Trinity University of San Antonio, TX is awarded a grant to support the Partnership for Undergraduate Life Science Education (PULSE). PULSE will bring together 40 Vision and Change Leadership Fellows in a year-long, facilitated effort to identify the environment necessary for constant and robust evolution in undergraduate life science education in response to the call for action articulated in the Vision and Change report published in 2011. Fellows will be selected from among our nation's most driven, passionate, and accomplished chairs, former chairs, and deans - people in a position to initiate and sustain change. The process starts with a workshop to identify approaches and coordinate efforts. It is followed by an intense period of "field work" where initial ideas are tried, assessed and refined. And it culminates in a second workshop aimed at refining thinking, tools, documents, and approaches. The goal is to understand and establish an environment in departments and institutions that has the right selective pressures to foster the constant evolution of learning approaches for undergraduate life science education.
The PI team from Trinity University proposes to support this complex, year-long activity by serving as mentors for the Fellows and by coordinating communication and logistics between the Fellows and KnowInnovation (KI). KI will play a crucial role in gathering data relevant to transforming undergraduate life sciences education and the impediments to implementation of reform. KI will plan and facilitate a workshop that has a goal of identifying key approaches for overcoming barriers to implementing change in undergraduate life science education. The ideas developed in the workshop will be shared, vetted, and implemented on a pilot basis. Fellows will share preliminary results with each other and the community via in-person and virtual meetings to maximize interactions. The Fieldwork stage will conclude with a second workshop to refine implementation recommendations to the PULSE partners and broader community. The experience of KI in encouraging participants to generate bold, new approaches is a strong addition to this unique and exciting program designed to mobilize change in undergraduate life sciences education. The award fits the EArly-concept Grants for Exploratory Research (EAGER) because of its high potential for producing an implementation framework for transforming biology departments within the nation's colleges and universities.
The results of the Vision and Change Leadership Fellows project will move institutional reform efforts forward. Fellows will be a diverse group of leaders from research universities, comprehensive/public universities, liberal arts colleges, and community colleges. The proposed activities are expected to make a significant contribution to an unprecedented transformation of the undergraduate biology education community's understanding of institutional barriers to change and of strategies for overcoming them. It is possible that the focus on department chairs for catalyzing educational reforms in biology might be a model for other disciplines as they work on issues of attracting and retaining undergraduate students in STEM disciplines.
This project is being funded jointly by the Directorate for Biological Sciences and the Directorate of Education and Human Resources, Division of Undergraduate Education as part of their efforts to support Vision and Change in Undergraduate Biology Education.
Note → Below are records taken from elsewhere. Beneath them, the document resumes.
(** * NDAX order-book data source: a shallow embedding

    The development follows [ndax_api_order_book_data_source.py].  The
    coroutines of [NdaxAPIOrderBookDataSource] are written in an
    exception-and-state monad over a record that holds the class attribute
    [_trading_pair_id_map], the scripted behaviour of the network and the
    effects the coroutines leave behind (requests, sleeps, log lines, queue
    contents). *)

From stdpp Require Import gmap strings list fin_maps.
From Stdlib Require Import ZArith QArith Qcanon Lia.

Local Open Scope Z_scope.
Local Open Scope string_scope.
Local Open Scope list_scope.

(** ** Constants of [ndax_constants.py] *)

Module CONSTANTS.
Definition MARKETS_URL : string := "GetInstruments".
Definition ORDER_BOOK_URL : string := "GetL2Snapshot".
Definition LAST_TRADE_PRICE_URL : string := "GetLevel1".
Definition WS_ORDER_BOOK_CHANNEL : string := "SubscribeLevel2".
Definition WS_ORDER_BOOK_L2_UPDATE_EVENT : string := "Level2UpdateEvent".
Definition WSS_URLS : list (string * string) :=
  [("ndax_main", "wss://api.ndax.io/WSGateway");
   ("ndax_testnet", "wss://ndaxmarginstaging.cdnhop.net/WSGateway")].
End CONSTANTS.

(** ** Payloads *)

(** One element of the [GetInstruments] reply.  A field is [None] when the
    key is absent from the JSON object, in which case subscripting it raises
    [KeyError]. *)
Record instrument := {
  Product1Symbol : option string;
  Product2Symbol : option string;
  InstrumentId : option Z
}.

(** Modelled from the spec: the declaration of [NdaxOrderBookEntry] (module
    [ndax_order_book_message]) is not among the sources.  The record keeps the
    fields the spec names for a price-level entry (side flag, price,
    quantity) and [actionDateTime], the per-entry update timestamp the
    listener reads. *)
Record NdaxOrderBookEntry := {
  side : Z;
  price : Qc;
  quantity : Qc;
  actionDateTime : Z
}.

(** A decoded JSON document, by the shapes the data source meets:
    an array of instrument objects, an array of entry tuples already passed
    through the [NdaxOrderBookEntry] constructor, and any other document, on which the
    traversals below raise [TypeError]. *)
Inductive json :=
| JInstruments (l : list instrument)
| JEntries (l : list NdaxOrderBookEntry)
| JOther (text : string).

(** ** Exceptions *)

Inductive exn :=
| CancelledError
| KeyError (key : string)
| ValueError (msg : string)
| TypeError
| ContentTypeError
| IOError (trading_pair url : string) (http_status : Z) (response : json)
| UnboundLocalError (var : string)
| ClientError (msg : string).

Definition is_cancelled (e : exn) : bool :=
  match e with CancelledError => true | _ => false end.

Inductive result (A : Type) :=
| Ok (a : A)
| Raise (e : exn).
Arguments Ok {A} a.
Arguments Raise {A} e.

(** ** The environment *)

Record http_response := { status : Z; body : option json }.

Inductive http_outcome :=
| HttpReply (r : http_response)
| HttpRaises (e : exn).

Record request := { url : string; params : list (string * Z) }.

Inductive log_entry :=
| LogNetwork (msg app_warning_msg : string)
| LogError (msg : string).

Inductive sleep_req :=
| Seconds (n : Z)
| UntilNextHour.

(** A frame read from the websocket.  [frame_n] is the field [n] of the
    envelope; [frame_o] is the outcome of decoding its field [o] into entries, [None] when
    [ujson.loads] or the entry constructor raises.  The payload is decoded
    only after the event name has passed the filter. *)
Record ws_frame := { frame_n : string; frame_o : option (list NdaxOrderBookEntry) }.

Inductive ws_event :=
| WsMessage (raw : option ws_frame)   (* [None]: the envelope does not decode *)
| WsRaises (e : exn).

Record ws_session := {
  send_results : list (option exn);   (* outcome of each [send_request] *)
  inbound : list ws_event             (* [iter_messages]; it ends with the list *)
}.

(** An attempt to connect either raises or yields a connection, named by a
    handle. *)
Inductive connect_outcome :=
| ConnectRaises (e : exn)
| Connected (handle : nat) (s : ws_session).

(** A subscription request.  [pair] is the trading pair whose exchange symbol
    is sent ([convert_to_exchange_trading_pair] is not among the sources). *)
Record ws_request := { endpoint_name : string; pair : string; Depth : Z }.

(** ** Messages and order books *)

Inductive OrderBookMessageType := SNAPSHOT | DIFF.

Record metadata := { md_trading_pair : string; md_instrument_id : option Z }.

(** Modelled from the spec: the order book state (class [OrderBook] and its
    NDAX subclass) is not among the sources.  Two price-keyed maps and the
    current update id. *)
Record OrderBookState := {
  bids : gmap Qc Qc;
  asks : gmap Qc Qc;
  updateId : Z
}.

(** What a message wraps: the dictionary with the entries under its key [data], or the order
    book object the snapshot loop passes on. *)
Inductive content :=
| ContentData (data : list NdaxOrderBookEntry)
| ContentBook (book : OrderBookState).

(** Modelled from the spec: [NdaxOrderBookMessage] is not among the sources.
    The envelope carries its tag, the wrapped content, the [timestamp]
    argument of the constructor and the optional metadata; the spec's
    [updateId] of a message is that timestamp. *)
Record OrderBookMessage := {
  msg_type : OrderBookMessageType;
  msg_content : content;
  timestamp : Z;
  msg_metadata : option metadata
}.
Over the past decade numerous funding agencies and professional societies have called for the reform of undergraduate life science education to better prepare students for the demands and challenges of the 21st century. The publication Vision and Change in Undergraduate Life Science Education: A Call to Action (American Association for the Advancement of Science, 2011) provided a compelling set of recommendations focusing on learning objectives and competencies for life science curricula. With the help of program officers from The National Science Foundation, the Howard Hughes Medical Institute, and the National Institute for General Medical Sciences (NIH), the Partnership for Undergraduate Life Sciences Education (PULSE) community of scientists was launched to promote department-level implementation of Vision and Change recommendations at the national level. This particular NSF-funded project enabled a group of 40 PULSE Leadership Fellows to meet, discuss, and field-test strategies designed to stimulate systemic changes within biology departments at all types of undergraduate educational institutions across the country. One of the fundamental tools produced from this project is the PULSE Framework for Vision and Change (see attached figure and www.pulsecommunity.org/page/pulse-framework). This Framework provides for an iterative, flexible plan for departmental and institutional change and is supported with a set of tools and mechanisms that aid departments as they move along the change continuum. The tools produced include a Vision and Change Online Toolkit for strategic planning (www.callutheran.edu/Academic_Programs/Departments/BioDev/PULSE/resources.html) and a Vision and Change Rubric (www.pulsecommunity.org/page/v-c-certification) that allow departments to evaluate their level of adoption of Vision and Change recommendations to ultimately seek Vision and Change Certification. PULSE Fellows also established the PULSE Ambassadors Program (www.pulsecommunity.org/page/ambassador-program) to provide advice, guidance, and resources to help departments to advance Vision and Change implementation. Lastly, this funding resulted in numerous regional groups of PULSE educators that are meeting regularly and holding workshops to advance the implementation of Vision and Change nationally.